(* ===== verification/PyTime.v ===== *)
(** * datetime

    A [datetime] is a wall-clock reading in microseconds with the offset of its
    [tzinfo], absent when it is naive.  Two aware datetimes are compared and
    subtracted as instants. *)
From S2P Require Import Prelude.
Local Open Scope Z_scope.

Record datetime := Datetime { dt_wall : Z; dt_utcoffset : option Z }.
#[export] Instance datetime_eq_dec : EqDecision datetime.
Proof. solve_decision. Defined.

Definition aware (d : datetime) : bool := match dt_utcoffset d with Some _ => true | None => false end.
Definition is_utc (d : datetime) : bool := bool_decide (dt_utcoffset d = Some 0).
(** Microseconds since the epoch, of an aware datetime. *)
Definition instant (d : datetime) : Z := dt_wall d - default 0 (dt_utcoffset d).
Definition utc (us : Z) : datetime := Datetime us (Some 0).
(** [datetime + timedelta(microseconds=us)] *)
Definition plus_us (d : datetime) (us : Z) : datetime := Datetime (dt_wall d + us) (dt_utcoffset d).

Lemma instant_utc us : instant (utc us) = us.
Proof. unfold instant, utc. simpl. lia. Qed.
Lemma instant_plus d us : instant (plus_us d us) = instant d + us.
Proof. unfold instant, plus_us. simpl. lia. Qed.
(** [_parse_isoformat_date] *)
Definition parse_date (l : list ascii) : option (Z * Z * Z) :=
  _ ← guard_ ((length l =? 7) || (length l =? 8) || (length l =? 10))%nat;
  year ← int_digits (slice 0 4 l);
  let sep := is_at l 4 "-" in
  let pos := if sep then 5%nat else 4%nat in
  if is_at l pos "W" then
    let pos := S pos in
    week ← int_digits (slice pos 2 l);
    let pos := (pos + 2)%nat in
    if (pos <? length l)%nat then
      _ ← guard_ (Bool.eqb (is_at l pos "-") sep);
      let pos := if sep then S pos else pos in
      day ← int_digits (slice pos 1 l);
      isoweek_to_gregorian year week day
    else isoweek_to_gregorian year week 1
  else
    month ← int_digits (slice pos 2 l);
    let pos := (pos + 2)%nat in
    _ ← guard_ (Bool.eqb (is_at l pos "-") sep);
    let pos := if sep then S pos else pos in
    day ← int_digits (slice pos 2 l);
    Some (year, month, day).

• • •

WHAT TO PRODUCE. Your task is to reproduce exactly the lines that begin with the one containing "if is_at l pos" and continue to the end of the data, both ends included.

WRITTEN SOLUTION.
  if is_at l pos "W" then
    let pos := S pos in
    week ← int_digits (slice pos 2 l);
    let pos := (pos + 2)%nat in
    if (pos <? length l)%nat then
      _ ← guard_ (Bool.eqb (is_at l pos "-") sep);
      let pos := if sep then S pos else pos in
      day ← int_digits (slice pos 1 l);
      isoweek_to_gregorian year week day
    else isoweek_to_gregorian year week 1
  else
    month ← int_digits (slice pos 2 l);
    let pos := (pos + 2)%nat in
    _ ← guard_ (Bool.eqb (is_at l pos "-") sep);
    let pos := if sep then S pos else pos in
    day ← int_digits (slice pos 2 l);
    Some (year, month, day).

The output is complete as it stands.